Your answer should be the lines below from the one with "(** One call" to the one with "(op : backend", both included, given again exactly and with nothing added.

━━━ Supplied entries

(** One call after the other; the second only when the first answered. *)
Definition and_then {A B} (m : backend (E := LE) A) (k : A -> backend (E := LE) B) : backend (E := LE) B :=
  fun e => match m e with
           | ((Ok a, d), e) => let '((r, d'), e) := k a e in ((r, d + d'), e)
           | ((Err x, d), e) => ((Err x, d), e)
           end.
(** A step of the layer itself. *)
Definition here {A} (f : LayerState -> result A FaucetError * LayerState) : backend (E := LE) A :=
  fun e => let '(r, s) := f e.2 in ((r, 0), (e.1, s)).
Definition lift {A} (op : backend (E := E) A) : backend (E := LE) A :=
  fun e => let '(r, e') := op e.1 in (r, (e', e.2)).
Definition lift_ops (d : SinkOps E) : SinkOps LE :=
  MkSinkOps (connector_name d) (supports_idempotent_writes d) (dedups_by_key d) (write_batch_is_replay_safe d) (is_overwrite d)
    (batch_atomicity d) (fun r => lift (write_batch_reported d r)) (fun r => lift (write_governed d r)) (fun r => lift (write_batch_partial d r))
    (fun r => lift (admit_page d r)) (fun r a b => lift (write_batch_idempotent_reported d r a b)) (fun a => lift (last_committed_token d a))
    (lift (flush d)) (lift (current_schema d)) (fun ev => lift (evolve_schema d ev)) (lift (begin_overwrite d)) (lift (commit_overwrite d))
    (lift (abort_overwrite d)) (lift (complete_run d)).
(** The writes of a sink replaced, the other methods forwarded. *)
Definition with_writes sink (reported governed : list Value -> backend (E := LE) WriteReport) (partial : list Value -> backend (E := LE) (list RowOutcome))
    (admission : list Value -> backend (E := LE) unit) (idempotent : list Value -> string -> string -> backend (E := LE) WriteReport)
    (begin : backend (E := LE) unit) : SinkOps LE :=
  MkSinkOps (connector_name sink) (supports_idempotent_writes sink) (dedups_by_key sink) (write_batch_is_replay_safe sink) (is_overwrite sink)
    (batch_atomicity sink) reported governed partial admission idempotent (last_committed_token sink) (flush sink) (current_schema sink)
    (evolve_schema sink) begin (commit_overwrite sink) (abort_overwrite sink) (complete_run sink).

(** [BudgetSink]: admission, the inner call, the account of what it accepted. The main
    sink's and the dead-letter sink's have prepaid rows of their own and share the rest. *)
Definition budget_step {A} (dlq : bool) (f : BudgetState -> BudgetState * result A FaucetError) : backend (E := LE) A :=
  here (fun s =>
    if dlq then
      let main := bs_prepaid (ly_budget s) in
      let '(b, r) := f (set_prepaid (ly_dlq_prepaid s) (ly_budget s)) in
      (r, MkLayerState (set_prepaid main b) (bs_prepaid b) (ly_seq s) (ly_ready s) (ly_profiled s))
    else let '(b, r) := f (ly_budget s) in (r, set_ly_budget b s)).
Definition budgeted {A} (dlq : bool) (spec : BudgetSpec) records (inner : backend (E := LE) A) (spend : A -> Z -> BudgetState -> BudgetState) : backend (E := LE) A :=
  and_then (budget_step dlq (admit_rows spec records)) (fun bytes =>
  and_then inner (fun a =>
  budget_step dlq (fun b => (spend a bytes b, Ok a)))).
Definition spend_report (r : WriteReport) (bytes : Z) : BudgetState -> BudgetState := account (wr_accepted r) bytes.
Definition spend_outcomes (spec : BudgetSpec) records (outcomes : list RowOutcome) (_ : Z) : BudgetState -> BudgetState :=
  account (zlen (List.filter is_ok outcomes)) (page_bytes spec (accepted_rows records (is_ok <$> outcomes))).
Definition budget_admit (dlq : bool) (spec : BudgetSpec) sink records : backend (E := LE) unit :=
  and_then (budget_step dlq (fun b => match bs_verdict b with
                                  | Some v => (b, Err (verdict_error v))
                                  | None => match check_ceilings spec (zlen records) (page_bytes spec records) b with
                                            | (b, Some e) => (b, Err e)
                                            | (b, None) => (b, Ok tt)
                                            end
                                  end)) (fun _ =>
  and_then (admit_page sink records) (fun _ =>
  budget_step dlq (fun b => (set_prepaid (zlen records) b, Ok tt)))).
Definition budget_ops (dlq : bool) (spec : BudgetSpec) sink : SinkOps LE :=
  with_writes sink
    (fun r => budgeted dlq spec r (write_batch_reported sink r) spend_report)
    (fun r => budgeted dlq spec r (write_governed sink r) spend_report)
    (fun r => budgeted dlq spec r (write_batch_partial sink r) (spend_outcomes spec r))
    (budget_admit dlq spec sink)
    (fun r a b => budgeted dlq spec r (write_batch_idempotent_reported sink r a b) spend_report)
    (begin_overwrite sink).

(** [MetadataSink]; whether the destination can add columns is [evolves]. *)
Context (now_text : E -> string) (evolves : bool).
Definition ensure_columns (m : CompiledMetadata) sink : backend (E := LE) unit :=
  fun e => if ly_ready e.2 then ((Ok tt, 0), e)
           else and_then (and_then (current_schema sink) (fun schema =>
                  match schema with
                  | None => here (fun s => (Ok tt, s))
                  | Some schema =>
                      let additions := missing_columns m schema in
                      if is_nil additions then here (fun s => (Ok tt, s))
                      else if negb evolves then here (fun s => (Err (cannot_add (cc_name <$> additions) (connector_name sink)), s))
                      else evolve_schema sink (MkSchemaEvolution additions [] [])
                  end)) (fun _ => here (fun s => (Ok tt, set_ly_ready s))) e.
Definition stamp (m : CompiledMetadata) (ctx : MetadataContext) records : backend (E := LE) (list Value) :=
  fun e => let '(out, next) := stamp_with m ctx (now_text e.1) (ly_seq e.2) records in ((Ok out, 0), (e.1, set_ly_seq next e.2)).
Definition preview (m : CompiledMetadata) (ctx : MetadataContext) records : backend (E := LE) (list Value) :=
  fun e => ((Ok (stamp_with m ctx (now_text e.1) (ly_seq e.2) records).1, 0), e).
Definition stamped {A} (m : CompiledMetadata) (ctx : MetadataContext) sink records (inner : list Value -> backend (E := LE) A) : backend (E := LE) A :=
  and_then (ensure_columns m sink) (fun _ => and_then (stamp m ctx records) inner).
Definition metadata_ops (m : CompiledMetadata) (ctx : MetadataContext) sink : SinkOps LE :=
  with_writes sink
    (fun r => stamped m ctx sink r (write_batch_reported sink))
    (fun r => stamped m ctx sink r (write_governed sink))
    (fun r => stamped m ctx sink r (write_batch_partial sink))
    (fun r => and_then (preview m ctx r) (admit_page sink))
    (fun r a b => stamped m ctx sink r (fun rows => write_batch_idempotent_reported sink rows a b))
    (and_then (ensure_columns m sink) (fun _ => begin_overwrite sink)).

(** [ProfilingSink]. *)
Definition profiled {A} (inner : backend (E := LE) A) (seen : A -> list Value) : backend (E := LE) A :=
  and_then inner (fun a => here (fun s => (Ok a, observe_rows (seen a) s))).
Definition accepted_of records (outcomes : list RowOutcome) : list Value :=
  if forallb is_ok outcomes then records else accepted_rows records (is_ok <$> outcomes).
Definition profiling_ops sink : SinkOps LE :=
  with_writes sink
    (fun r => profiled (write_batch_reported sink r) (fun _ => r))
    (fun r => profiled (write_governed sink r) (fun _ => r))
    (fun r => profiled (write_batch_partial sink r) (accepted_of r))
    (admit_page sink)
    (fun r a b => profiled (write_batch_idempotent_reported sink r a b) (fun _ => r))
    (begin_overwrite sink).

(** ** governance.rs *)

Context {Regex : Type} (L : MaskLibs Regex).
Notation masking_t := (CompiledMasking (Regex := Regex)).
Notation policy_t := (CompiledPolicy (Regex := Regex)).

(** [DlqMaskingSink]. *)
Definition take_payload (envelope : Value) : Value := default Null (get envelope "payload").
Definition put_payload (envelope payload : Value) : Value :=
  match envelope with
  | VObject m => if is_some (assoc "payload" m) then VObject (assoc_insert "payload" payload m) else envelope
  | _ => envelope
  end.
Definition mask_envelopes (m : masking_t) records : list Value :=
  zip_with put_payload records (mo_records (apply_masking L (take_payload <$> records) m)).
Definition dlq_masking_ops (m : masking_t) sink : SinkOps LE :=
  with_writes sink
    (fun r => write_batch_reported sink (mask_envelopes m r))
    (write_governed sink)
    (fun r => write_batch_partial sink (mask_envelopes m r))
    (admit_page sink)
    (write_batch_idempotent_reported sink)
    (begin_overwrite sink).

━━━━━━
━━━ Supplied entries

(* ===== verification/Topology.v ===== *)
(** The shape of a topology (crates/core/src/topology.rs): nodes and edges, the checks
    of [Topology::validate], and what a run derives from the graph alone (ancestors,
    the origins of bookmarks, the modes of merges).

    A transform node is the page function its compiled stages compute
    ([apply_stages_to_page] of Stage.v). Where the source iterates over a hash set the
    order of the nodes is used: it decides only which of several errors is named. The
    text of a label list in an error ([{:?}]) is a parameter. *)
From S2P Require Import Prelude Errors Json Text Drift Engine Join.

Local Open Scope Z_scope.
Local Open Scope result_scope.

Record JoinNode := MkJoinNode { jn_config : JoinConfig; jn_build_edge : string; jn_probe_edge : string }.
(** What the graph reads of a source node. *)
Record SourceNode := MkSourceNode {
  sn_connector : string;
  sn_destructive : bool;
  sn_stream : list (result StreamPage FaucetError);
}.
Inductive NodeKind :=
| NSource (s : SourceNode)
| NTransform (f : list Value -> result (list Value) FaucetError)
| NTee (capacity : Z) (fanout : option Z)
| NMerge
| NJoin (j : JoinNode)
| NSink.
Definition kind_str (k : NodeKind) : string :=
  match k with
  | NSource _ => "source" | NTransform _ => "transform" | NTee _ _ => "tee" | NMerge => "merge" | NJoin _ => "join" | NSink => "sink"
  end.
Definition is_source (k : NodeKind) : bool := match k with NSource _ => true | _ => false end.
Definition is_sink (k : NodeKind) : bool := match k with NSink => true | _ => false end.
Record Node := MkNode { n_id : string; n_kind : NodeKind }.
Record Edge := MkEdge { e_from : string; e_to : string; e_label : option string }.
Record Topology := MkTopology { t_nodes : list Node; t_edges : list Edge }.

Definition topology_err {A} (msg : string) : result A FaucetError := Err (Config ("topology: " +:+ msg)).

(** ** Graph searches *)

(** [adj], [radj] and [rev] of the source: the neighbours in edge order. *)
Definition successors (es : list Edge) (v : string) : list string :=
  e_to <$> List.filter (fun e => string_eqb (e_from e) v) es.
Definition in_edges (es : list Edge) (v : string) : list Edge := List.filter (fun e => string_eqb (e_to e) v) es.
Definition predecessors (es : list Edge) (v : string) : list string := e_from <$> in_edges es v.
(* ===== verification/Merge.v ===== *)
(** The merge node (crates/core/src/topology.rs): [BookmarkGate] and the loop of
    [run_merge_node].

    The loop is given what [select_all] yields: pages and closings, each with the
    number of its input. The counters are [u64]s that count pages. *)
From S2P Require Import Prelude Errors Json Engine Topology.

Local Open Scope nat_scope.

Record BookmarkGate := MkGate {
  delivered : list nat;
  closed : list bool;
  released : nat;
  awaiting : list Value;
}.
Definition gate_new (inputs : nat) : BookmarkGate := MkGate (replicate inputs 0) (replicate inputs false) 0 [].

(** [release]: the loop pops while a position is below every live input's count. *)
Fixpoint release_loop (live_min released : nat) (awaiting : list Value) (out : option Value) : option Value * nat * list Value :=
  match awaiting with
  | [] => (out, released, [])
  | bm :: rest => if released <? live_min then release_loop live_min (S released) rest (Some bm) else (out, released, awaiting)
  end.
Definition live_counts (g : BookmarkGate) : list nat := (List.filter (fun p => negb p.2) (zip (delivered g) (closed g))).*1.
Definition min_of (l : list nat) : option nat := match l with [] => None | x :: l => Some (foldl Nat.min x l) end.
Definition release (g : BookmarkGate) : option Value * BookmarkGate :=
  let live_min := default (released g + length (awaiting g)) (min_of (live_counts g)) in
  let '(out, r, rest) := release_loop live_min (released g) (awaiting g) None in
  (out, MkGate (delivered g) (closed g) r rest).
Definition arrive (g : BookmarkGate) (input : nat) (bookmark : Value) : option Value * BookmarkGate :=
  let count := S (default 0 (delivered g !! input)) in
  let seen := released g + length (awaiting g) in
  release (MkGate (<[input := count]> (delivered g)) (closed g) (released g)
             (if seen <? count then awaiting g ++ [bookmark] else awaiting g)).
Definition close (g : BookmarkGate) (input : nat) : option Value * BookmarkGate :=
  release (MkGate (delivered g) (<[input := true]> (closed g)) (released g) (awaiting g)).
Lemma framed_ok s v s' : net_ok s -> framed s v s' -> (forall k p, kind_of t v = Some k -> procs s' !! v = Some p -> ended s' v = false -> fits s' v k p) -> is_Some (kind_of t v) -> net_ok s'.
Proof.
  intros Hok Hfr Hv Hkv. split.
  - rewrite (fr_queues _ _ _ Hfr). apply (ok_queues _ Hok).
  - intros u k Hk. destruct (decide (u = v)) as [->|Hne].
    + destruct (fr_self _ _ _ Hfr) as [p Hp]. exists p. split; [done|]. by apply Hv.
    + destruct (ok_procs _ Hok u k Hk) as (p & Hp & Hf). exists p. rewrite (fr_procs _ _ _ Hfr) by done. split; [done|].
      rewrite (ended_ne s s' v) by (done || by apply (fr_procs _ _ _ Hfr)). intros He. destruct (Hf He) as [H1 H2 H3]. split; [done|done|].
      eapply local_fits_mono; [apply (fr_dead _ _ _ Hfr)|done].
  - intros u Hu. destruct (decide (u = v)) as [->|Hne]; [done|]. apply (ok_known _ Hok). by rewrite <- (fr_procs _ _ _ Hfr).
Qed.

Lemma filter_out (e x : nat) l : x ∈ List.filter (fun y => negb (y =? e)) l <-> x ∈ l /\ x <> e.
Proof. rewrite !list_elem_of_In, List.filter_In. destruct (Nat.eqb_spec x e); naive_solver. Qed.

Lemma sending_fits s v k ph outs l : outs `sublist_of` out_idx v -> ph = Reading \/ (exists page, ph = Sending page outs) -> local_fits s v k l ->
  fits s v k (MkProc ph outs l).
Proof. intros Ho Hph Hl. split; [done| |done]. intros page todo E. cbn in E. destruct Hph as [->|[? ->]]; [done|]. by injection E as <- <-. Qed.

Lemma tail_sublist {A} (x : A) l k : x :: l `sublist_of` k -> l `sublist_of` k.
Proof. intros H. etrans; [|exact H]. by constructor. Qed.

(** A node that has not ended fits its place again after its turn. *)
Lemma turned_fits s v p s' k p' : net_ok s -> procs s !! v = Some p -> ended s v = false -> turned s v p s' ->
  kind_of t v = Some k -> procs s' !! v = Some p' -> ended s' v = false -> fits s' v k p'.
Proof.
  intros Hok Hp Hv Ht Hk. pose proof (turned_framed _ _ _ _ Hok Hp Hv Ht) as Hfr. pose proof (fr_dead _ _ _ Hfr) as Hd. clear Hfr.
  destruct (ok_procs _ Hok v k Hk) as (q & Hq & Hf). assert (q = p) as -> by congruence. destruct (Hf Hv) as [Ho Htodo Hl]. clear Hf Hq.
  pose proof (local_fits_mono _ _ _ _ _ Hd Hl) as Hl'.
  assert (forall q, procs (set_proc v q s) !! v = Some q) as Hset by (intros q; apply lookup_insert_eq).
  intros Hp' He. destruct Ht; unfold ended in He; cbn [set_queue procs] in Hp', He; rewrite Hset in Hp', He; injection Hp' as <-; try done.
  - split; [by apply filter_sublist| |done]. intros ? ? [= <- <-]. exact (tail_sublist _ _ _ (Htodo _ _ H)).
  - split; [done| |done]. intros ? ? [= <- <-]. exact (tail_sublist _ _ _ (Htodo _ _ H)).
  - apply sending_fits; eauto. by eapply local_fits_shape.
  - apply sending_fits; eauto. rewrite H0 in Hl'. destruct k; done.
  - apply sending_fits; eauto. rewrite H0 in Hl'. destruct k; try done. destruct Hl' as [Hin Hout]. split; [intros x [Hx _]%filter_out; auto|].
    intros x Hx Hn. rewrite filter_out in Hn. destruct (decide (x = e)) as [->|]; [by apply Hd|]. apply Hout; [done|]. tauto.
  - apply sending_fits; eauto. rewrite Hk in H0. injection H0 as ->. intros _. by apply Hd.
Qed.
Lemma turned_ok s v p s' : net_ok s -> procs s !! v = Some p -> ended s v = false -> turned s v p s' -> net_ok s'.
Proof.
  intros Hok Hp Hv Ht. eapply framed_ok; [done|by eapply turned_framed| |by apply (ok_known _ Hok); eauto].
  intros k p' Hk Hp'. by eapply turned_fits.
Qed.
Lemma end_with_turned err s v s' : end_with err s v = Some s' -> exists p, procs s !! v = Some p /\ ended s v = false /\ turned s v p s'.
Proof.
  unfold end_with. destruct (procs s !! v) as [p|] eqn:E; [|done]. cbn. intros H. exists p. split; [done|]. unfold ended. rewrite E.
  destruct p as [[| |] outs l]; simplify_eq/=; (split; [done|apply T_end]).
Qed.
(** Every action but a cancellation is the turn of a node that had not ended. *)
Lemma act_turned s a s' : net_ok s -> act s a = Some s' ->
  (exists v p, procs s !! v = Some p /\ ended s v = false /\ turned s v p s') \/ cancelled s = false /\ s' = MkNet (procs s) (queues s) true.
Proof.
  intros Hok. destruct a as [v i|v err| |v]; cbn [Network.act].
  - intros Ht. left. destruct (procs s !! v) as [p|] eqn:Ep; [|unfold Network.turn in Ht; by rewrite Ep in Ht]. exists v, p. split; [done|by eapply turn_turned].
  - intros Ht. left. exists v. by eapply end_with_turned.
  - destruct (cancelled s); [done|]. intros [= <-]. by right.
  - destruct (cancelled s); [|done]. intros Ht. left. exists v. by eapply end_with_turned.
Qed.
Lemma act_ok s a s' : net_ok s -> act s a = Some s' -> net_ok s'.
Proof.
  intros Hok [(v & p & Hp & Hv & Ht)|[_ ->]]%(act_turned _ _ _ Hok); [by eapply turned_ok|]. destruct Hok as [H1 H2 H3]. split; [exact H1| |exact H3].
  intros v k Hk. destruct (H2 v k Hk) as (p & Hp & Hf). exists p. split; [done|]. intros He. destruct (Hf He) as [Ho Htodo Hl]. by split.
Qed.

━━━━━━
━━━ Supplied entries

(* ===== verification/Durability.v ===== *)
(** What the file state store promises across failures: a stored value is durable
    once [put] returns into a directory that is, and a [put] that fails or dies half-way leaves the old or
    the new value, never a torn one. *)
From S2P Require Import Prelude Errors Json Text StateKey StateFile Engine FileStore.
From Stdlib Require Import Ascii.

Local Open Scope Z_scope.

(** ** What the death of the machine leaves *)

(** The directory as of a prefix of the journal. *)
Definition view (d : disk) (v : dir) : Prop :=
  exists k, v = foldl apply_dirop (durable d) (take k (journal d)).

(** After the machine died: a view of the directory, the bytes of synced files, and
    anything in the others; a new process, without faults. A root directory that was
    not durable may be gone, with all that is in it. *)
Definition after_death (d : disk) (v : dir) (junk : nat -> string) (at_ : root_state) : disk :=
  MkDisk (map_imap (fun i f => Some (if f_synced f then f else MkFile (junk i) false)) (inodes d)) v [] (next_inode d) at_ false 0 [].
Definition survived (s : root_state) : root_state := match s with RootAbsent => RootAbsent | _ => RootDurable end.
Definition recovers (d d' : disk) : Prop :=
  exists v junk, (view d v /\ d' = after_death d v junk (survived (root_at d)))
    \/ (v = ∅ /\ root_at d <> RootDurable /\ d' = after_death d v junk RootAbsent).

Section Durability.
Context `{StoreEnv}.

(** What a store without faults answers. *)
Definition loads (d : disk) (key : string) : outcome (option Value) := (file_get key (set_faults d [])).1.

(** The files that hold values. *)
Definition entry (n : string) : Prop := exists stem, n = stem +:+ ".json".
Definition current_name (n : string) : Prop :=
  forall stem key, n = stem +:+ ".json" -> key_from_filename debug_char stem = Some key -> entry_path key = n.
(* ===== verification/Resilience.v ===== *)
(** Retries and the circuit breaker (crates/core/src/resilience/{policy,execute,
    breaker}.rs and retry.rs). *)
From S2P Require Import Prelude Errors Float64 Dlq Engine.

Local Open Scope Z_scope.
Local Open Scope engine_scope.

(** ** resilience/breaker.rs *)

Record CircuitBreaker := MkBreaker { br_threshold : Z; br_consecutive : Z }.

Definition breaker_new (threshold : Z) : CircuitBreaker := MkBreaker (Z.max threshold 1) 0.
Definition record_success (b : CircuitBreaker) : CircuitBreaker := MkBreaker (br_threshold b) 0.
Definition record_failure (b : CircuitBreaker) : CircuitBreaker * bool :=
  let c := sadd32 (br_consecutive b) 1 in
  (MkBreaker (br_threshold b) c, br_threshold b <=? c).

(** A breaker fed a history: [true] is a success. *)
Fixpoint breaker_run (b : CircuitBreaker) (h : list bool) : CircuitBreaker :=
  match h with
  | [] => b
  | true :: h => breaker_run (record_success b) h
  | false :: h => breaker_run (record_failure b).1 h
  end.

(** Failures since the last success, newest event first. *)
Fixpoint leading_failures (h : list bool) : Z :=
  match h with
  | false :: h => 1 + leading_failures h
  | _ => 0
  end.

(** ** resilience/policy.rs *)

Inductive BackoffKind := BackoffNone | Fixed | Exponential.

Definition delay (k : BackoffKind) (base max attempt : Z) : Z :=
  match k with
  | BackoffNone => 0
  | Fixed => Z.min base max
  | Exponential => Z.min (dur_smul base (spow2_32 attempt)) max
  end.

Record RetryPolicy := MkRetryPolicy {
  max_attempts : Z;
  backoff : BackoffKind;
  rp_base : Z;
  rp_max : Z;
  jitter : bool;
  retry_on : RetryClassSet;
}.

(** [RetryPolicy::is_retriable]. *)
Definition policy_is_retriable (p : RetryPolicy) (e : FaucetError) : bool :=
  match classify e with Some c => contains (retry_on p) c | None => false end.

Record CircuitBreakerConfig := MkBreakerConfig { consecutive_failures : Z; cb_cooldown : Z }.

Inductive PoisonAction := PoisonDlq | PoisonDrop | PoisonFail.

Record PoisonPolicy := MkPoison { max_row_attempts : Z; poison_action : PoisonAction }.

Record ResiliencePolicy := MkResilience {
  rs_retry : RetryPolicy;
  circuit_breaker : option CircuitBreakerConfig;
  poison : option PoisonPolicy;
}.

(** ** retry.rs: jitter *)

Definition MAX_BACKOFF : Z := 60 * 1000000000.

━━━━━━

Written answer |
(** One call after the other; the second only when the first answered. *)
Definition and_then {A B} (m : backend (E := LE) A) (k : A -> backend (E := LE) B) : backend (E := LE) B :=
  fun e => match m e with
           | ((Ok a, d), e) => let '((r, d'), e) := k a e in ((r, d + d'), e)
           | ((Err x, d), e) => ((Err x, d), e)
           end.
(** A step of the layer itself. *)
Definition here {A} (f : LayerState -> result A FaucetError * LayerState) : backend (E := LE) A :=
  fun e => let '(r, s) := f e.2 in ((r, 0), (e.1, s)).
Definition lift {A} (op : backend (E := E) A) : backend (E := LE) A :=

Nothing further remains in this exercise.